How much vitamin D do I need?
The amount of vitamin D you need per day depends on your age. The average daily amounts of vitamin D are listed below in micrograms (mcg) and in international units (IU):

Life Stage Recommended Amount
Babies up to 12 months of age 10 mcg (400 IU)
Children 1-13 years old 15 mcg (600 IU)
Teens 14-18 years old 15 mcg (600 IU)
Adults 19-70 years old 15 mcg (600 IU)
Adults over 71 years of age 20 mcg (800 IU)
Pregnant and lactating women 15 mcg (600 IU)

What foods are a source of vitamin D?
Very few foods contain this vitamin naturally. Foods fortified with added vitamin D provide most of this vitamin in the diets of people in the United States.

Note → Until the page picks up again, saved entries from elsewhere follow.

(* ===== verification/Stub.v ===== *)
(** The pieces of code shared by the prologues and the matchers:
    [src/bpfilter/cgen/stub.c]. *)

From S2P Require Import Prelude Bytes Bpf Helper Hook Matcher BfSet Rule Chain Printer Program.
From S2P Require Import Block BlockExec Context Symbolic Match Swich Flavors.

Definition sizeof_ethhdr : Z := 14.
Definition sizeof_iphdr : Z := 20.
Definition sizeof_ipv6hdr : Z := 40.
Definition sizeof_tcphdr : Z := 20.
Definition sizeof_udphdr : Z := 8.
Definition sizeof_icmphdr : Z := 8.
Definition sizeof_icmp6hdr : Z := 8.
Definition offsetof_ethhdr_h_proto : Z := 12.

Definition _BF_LOW_EH_BITMASK : Z := 0x1801800000000801.

(** * Parsing the headers *)

Section Stubs.
Context `{CgenEnv}.

(** [program->runtime.ops->get_verdict(verdict)]: the verdict is read out of a
    table. *)
Definition gen_verdict (verdict : bf_verdict) : gen Z :=
  p ← gen_get; gen_lift (of_option (- BF_CRASH) (get_verdict (prog_flavor p) verdict)).

(** Count an error, print the message in verbose mode, and accept. *)
Definition gen_quit (msg : string) : gen unit :=
  EMIT (BPF_MOV64_REG BPF_REG_1 BPF_REG_10) ;;
  EMIT (BPF_ALU64_IMM BPF_ADD BPF_REG_1 (BF_PROG_CTX_OFF RT_arg)) ;;
  EMIT_LOAD_COUNTERS_FD_FIXUP BPF_REG_2 ;;
  p ← gen_get;
  EMIT (BPF_MOV32_IMM BPF_REG_3 (bf_program_error_counter_idx p)) ;;
  EMIT_FIXUP_ELFSTUB BF_ELFSTUB_UPDATE_COUNTERS ;;
  (if bf_opts_is_verbose_bpf then EMIT_PRINT msg else mret tt) ;;
  verdict ← gen_verdict BF_VERDICT_ACCEPT;
  EMIT (BPF_MOV64_IMM BPF_REG_0 verdict) ;;
  EMIT BPF_EXIT_INSN.

Definition _bf_stub_make_ctx_dynptr (arg_reg : Z) (kfunc : string) : gen unit :=
  (if decide (arg_reg = BPF_REG_1) then mret tt
   else EMIT (BPF_MOV64_IMM BPF_REG_1 arg_reg)) ;;
  EMIT (BPF_MOV64_IMM BPF_REG_2 0) ;;
  EMIT (BPF_MOV64_REG BPF_REG_3 BPF_REG_10) ;;
  EMIT (BPF_ALU64_IMM BPF_ADD BPF_REG_3 (BF_PROG_CTX_OFF RT_dynptr)) ;;
  bf_program_emit_kfunc_call kfunc ;;
  with_jmpctx (BPF_JMP_IMM BPF_JEQ BPF_REG_0 0 0)
    (gen_quit "failed to create a new dynamic pointer").

Definition bf_stub_make_ctx_xdp_dynptr (md_reg : Z) : gen unit :=
  _bf_stub_make_ctx_dynptr md_reg "bpf_dynptr_from_xdp".

Definition bf_stub_make_ctx_skb_dynptr (skb_reg : Z) : gen unit :=
  _bf_stub_make_ctx_dynptr skb_reg "bpf_dynptr_from_skb".

Definition bf_stub_parse_l2_ethhdr : gen unit :=
  EMIT (BPF_MOV64_REG BPF_REG_1 BPF_REG_10) ;;
  EMIT (BPF_ALU64_IMM BPF_ADD BPF_REG_1 (BF_PROG_CTX_OFF RT_dynptr)) ;;
  EMIT (BPF_MOV64_IMM BPF_REG_2 0) ;;
  EMIT (BPF_MOV64_REG BPF_REG_3 BPF_REG_10) ;;
  EMIT (BPF_ALU64_IMM BPF_ADD BPF_REG_3 (BF_PROG_CTX_OFF RT_l2)) ;;
  EMIT (BPF_MOV64_IMM BPF_REG_4 sizeof_ethhdr) ;;
  EMIT (BPF_STX_MEM BPF_B BPF_REG_10 BPF_REG_4 (BF_PROG_CTX_OFF RT_l2_size)) ;;
  bf_program_emit_kfunc_call "bpf_dynptr_slice" ;;
  with_jmpctx (BPF_JMP_IMM BPF_JNE BPF_REG_0 0 0)
    (gen_quit "failed to create L2 dynamic pointer slice") ;;
  EMIT (BPF_STX_MEM BPF_DW BPF_REG_10 BPF_REG_0 (BF_PROG_CTX_OFF RT_l2_hdr)) ;;
  EMIT (BPF_LDX_MEM BPF_H BPF_REG_7 BPF_REG_0 offsetof_ethhdr_h_proto) ;;
  EMIT (BPF_ST_MEM BPF_W BPF_REG_10 (BF_PROG_CTX_OFF RT_l3_offset) sizeof_ethhdr).

Definition l3_hdr_swich : bf_swich :=
  let swich := bf_swich_init BPF_REG_7 in
  let swich := bf_swich_add_option swich (htobe16 ETH_P_IP) [BPF_MOV64_IMM BPF_REG_4 sizeof_iphdr] in
  let swich := bf_swich_add_option swich (htobe16 ETH_P_IPV6) [BPF_MOV64_IMM BPF_REG_4 sizeof_ipv6hdr] in
  bf_swich_set_default swich [BPF_MOV64_IMM BPF_REG_7 0].

(** The IPv4 scope: the header's length gives the transport header. *)
Definition parse_l3_ip4 : gen unit :=
  EMIT (BPF_LDX_MEM BPF_B BPF_REG_1 BPF_REG_0 0) ;;
  EMIT (BPF_ALU64_IMM BPF_AND BPF_REG_1 0x0f) ;;
  EMIT (BPF_ALU64_IMM BPF_LSH BPF_REG_1 2) ;;
  EMIT (BPF_LDX_MEM BPF_W BPF_REG_2 BPF_REG_10 (BF_PROG_CTX_OFF RT_l3_offset)) ;;
  EMIT (BPF_ALU64_REG BPF_ADD BPF_REG_1 BPF_REG_2) ;;
  EMIT (BPF_STX_MEM BPF_W BPF_REG_10 BPF_REG_1 (BF_PROG_CTX_OFF RT_l4_offset)) ;;
  EMIT (BPF_LDX_MEM BPF_B BPF_REG_8 BPF_REG_0 offsetof_iphdr_protocol).

(** The IPv6 scope: TCP and UDP go the fast way, next headers that are
    extension headers call the stub that walks them. *)
Definition parse_l3_ip6 : gen unit :=
  let ld64 := BPF_LD_IMM64 BPF_REG_2 _BF_LOW_EH_BITMASK in
  EMIT (BPF_LDX_MEM BPF_B BPF_REG_8 BPF_REG_0 offsetof_ipv6hdr_nexthdr) ;;
  tcpjmp ← bf_jmpctx_get (BPF_JMP_IMM BPF_JEQ BPF_REG_8 IPPROTO_TCP 0);
  udpjmp ← bf_jmpctx_get (BPF_JMP_IMM BPF_JEQ BPF_REG_8 IPPROTO_UDP 0);
  emit_all ld64 ;;
  EMIT (BPF_JMP_IMM BPF_JGE BPF_REG_8 64 4) ;;
  EMIT (BPF_MOV64_IMM BPF_REG_3 1) ;;
  EMIT (BPF_ALU64_REG BPF_LSH BPF_REG_3 BPF_REG_8) ;;
  EMIT (BPF_ALU64_REG BPF_AND BPF_REG_3 BPF_REG_2) ;;
  EMIT (BPF_JMP_IMM BPF_JNE BPF_REG_3 0 4) ;;
  EMIT (BPF_JMP_IMM BPF_JEQ BPF_REG_8 135 3) ;;
  EMIT (BPF_JMP_IMM BPF_JEQ BPF_REG_8 139 2) ;;
  EMIT (BPF_JMP_IMM BPF_JEQ BPF_REG_8 140 1) ;;
  noehjmp ← bf_jmpctx_get (BPF_JMP_A 0);
  EMIT (BPF_MOV64_REG BPF_REG_1 BPF_REG_10) ;;
  EMIT (BPF_ALU64_IMM BPF_ADD BPF_REG_1 (BF_PROG_CTX_OFF RT_arg)) ;;
  p ← gen_get;
  (if chain_has (prog_chain p) BF_CHAIN_STORE_NEXTHDR
   then EMIT_FIXUP_ELFSTUB BF_ELFSTUB_PARSE_IPV6_NH
   else EMIT_FIXUP_ELFSTUB BF_ELFSTUB_PARSE_IPV6_EH) ;;
  EMIT (BPF_MOV64_REG BPF_REG_8 BPF_REG_0) ;;
  ehjmp ← bf_jmpctx_get (BPF_JMP_A 0);
  bf_jmpctx_cleanup tcpjmp ;;
  bf_jmpctx_cleanup udpjmp ;;
  bf_jmpctx_cleanup noehjmp ;;
  EMIT (BPF_LDX_MEM BPF_W BPF_REG_2 BPF_REG_10 (BF_PROG_CTX_OFF RT_l3_offset)) ;;
  EMIT (BPF_ALU64_IMM BPF_ADD BPF_REG_2 sizeof_ipv6hdr) ;;
  EMIT (BPF_STX_MEM BPF_W BPF_REG_10 BPF_REG_2 (BF_PROG_CTX_OFF RT_l4_offset)) ;;
  bf_jmpctx_cleanup ehjmp.

(** The slice's buffer is [l2], as the source has it. *)
Definition bf_stub_parse_l3_hdr : gen unit :=
  bf_swich_generate l3_hdr_swich ;;
  with_jmpctx (BPF_JMP_IMM BPF_JEQ BPF_REG_7 0 0) (
    EMIT (BPF_STX_MEM BPF_B BPF_REG_10 BPF_REG_4 (BF_PROG_CTX_OFF RT_l3_size)) ;;
    EMIT (BPF_MOV64_REG BPF_REG_1 BPF_REG_10) ;;
    EMIT (BPF_ALU64_IMM BPF_ADD BPF_REG_1 (BF_PROG_CTX_OFF RT_dynptr)) ;;
    EMIT (BPF_LDX_MEM BPF_W BPF_REG_2 BPF_REG_10 (BF_PROG_CTX_OFF RT_l3_offset)) ;;
    EMIT (BPF_MOV64_REG BPF_REG_3 BPF_REG_10) ;;
    EMIT (BPF_ALU64_IMM BPF_ADD BPF_REG_3 (BF_PROG_CTX_OFF RT_l2)) ;;
    bf_program_emit_kfunc_call "bpf_dynptr_slice" ;;
    with_jmpctx (BPF_JMP_IMM BPF_JNE BPF_REG_0 0 0)
      (gen_quit "failed to create L3 dynamic pointer slice") ;;
    EMIT (BPF_STX_MEM BPF_DW BPF_REG_10 BPF_REG_0 (BF_PROG_CTX_OFF RT_l3_hdr)) ;;
    with_jmpctx (BPF_JMP_IMM BPF_JNE BPF_REG_7 (htobe16 ETH_P_IP) 0) parse_l3_ip4 ;;
    with_jmpctx (BPF_JMP_IMM BPF_JNE BPF_REG_7 (htobe16 ETH_P_IPV6) 0) parse_l3_ip6).

Definition l4_hdr_swich : bf_swich :=
  let swich := bf_swich_init BPF_REG_8 in
  let swich := bf_swich_add_option swich IPPROTO_TCP [BPF_MOV64_IMM BPF_REG_4 sizeof_tcphdr] in
  let swich := bf_swich_add_option swich IPPROTO_UDP [BPF_MOV64_IMM BPF_REG_4 sizeof_udphdr] in
  let swich := bf_swich_add_option swich IPPROTO_ICMP [BPF_MOV64_IMM BPF_REG_4 sizeof_icmphdr] in
  let swich := bf_swich_add_option swich IPPROTO_ICMPV6 [BPF_MOV64_IMM BPF_REG_4 sizeof_icmp6hdr] in
  bf_swich_set_default swich [BPF_MOV64_IMM BPF_REG_8 0].

Definition bf_stub_parse_l4_hdr : gen unit :=
  bf_swich_generate l4_hdr_swich ;;
  with_jmpctx (BPF_JMP_IMM BPF_JEQ BPF_REG_8 0 0) (
    EMIT (BPF_STX_MEM BPF_B BPF_REG_10 BPF_REG_4 (BF_PROG_CTX_OFF RT_l4_size)) ;;
    EMIT (BPF_MOV64_REG BPF_REG_1 BPF_REG_10) ;;
    EMIT (BPF_ALU64_IMM BPF_ADD BPF_REG_1 (BF_PROG_CTX_OFF RT_dynptr)) ;;
    EMIT (BPF_LDX_MEM BPF_W BPF_REG_2 BPF_REG_10 (BF_PROG_CTX_OFF RT_l4_offset)) ;;
    EMIT (BPF_MOV64_REG BPF_REG_3 BPF_REG_10) ;;
    EMIT (BPF_ALU64_IMM BPF_ADD BPF_REG_3 (BF_PROG_CTX_OFF RT_l4)) ;;
    bf_program_emit_kfunc_call "bpf_dynptr_slice" ;;
    with_jmpctx (BPF_JMP_IMM BPF_JNE BPF_REG_0 0 0)
      (gen_quit "failed to create L4 dynamic pointer slice") ;;
    EMIT (BPF_STX_MEM BPF_DW BPF_REG_10 BPF_REG_0 (BF_PROG_CTX_OFF RT_l4_hdr))).
End Stubs.

(** * For the matchers *)

(** The conversions are [(uint16_t)] and [(uint8_t)] of the header's id. *)
Definition bf_stub_rule_check_protocol (meta : bf_matcher_meta) : gen unit :=
  match meta_layer meta with
  | BF_MATCHER_LAYER_3 =>
      EMIT_FIXUP_JMP_NEXT_RULE (BPF_JMP_IMM BPF_JNE BPF_REG_7 (htobe16 (u16 (meta_hdr_id meta))) 0)
  | BF_MATCHER_LAYER_4 =>
      EMIT_FIXUP_JMP_NEXT_RULE (BPF_JMP_IMM BPF_JNE BPF_REG_8 (u8 (meta_hdr_id meta)) 0)
  | _ => gen_err (- EINVAL)
  end.

Definition bf_stub_load_header (meta : bf_matcher_meta) (reg : Z) : gen unit :=
  match meta_layer meta with
  | BF_MATCHER_LAYER_3 => EMIT (BPF_LDX_MEM BPF_DW reg BPF_REG_10 (BF_PROG_CTX_OFF RT_l3_hdr))
  | BF_MATCHER_LAYER_4 => EMIT (BPF_LDX_MEM BPF_DW reg BPF_REG_10 (BF_PROG_CTX_OFF RT_l4_hdr))
  | _ => gen_err (- EINVAL)
  end.

(** The size of the next copy: the alignment tested is the one of the payload's
    offset in the key. *)
Definition stx_chunk (offset : Z) (remaining : nat) : Z * nat :=
  if (offset mod 8 =? 0) && (8 <=? remaining)%nat then (BPF_DW, 8%nat)
  else if (offset mod 4 =? 0) && (4 <=? remaining)%nat then (BPF_W, 4%nat)
  else if (offset mod 2 =? 0) && (2 <=? remaining)%nat then (BPF_H, 2%nat)
  else (BPF_B, 1%nat).

(** The loop; [fuel] bounds the number of copies and [remaining] is enough. *)
Fixpoint stx_payload_loop (meta : bf_matcher_meta) (offset : Z) (fuel remaining : nat)
    (src_offset dst_offset : Z) : gen unit :=
  match remaining with
  | O => mret tt
  | S _ =>
      match fuel with
      | O => gen_err (- EINVAL)
      | S fuel =>
          let '(bpf_size, copy_bytes) := stx_chunk offset remaining in
          EMIT (BPF_LDX_MEM bpf_size BPF_REG_1 BPF_REG_6 (meta_hdr_payload_offset meta + src_offset)) ;;
          EMIT (BPF_STX_MEM bpf_size BPF_REG_10 BPF_REG_1 (BF_PROG_SCR_OFF dst_offset)) ;;
          stx_payload_loop meta offset fuel (remaining - copy_bytes)
            (src_offset + Z.of_nat copy_bytes) (dst_offset + Z.of_nat copy_bytes)
      end
  end.

Definition bf_stub_stx_payload (meta : bf_matcher_meta) (offset : Z) : gen unit :=
  let n := Z.to_nat (meta_hdr_payload_size meta) in
  stx_payload_loop meta offset n n 0 offset.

Fatty fish, such as salmon, tuna, and mackerel are among the best sources of vitamin D.
Beef liver, cheese, and egg yolk contain smaller amounts.
Mushrooms provide a certain amount of vitamin D. In certain types of mushrooms now on sale, the vitamin D content is increased by exposing them to ultraviolet light.
Almost the entire milk supply in the United States is fortified with 400 IU of vitamin D per liter, as well as many plant-based alternatives, such as soy milk, almond milk, and oat milk. However, foods made with milk, such as cheese and ice cream, are generally not fortified.
Also, certain breakfast cereals and some brands of orange juices, yogurts, margarine, and soy-based beverages contain added vitamin D. Always check labels.

Does vitamin D provide sunlight?
The skin produces vitamin D when exposed to direct sunlight. Most people meet at least part of their vitamin D requirement in this way. Skin exposed to sunlight indoors, through a window, does not produce vitamin D. On cloudy days, shade and dark-colored skin also reduce the amount of vitamin D the skin produces.

However, despite the importance of the sun for the synthesis of vitamin D, it is prudent to limit skin exposure to sunlight to reduce the risk of skin cancer. If you are exposed to the sun for only a few minutes, wear protective clothing and a sunscreen with a sun protection factor (SPF) of at least 8. Sunbeds also allow the skin to produce vitamin D, although they present similar risks of skin cancer.

Those who avoid the sun or cover their bodies with sunscreen or clothing should include rich sources of vitamin D in their diet or take a supplement. Recommended vitamin D intakes are determined on the assumption of poor sun exposure.

What types of vitamin D dietary supplements are there?
Vitamin D is found in supplements (and fortified foods) in two different forms: D2 (ergocalciferol) and D3 (cholecalciferol). Both increase the concentration of vitamin D in the blood.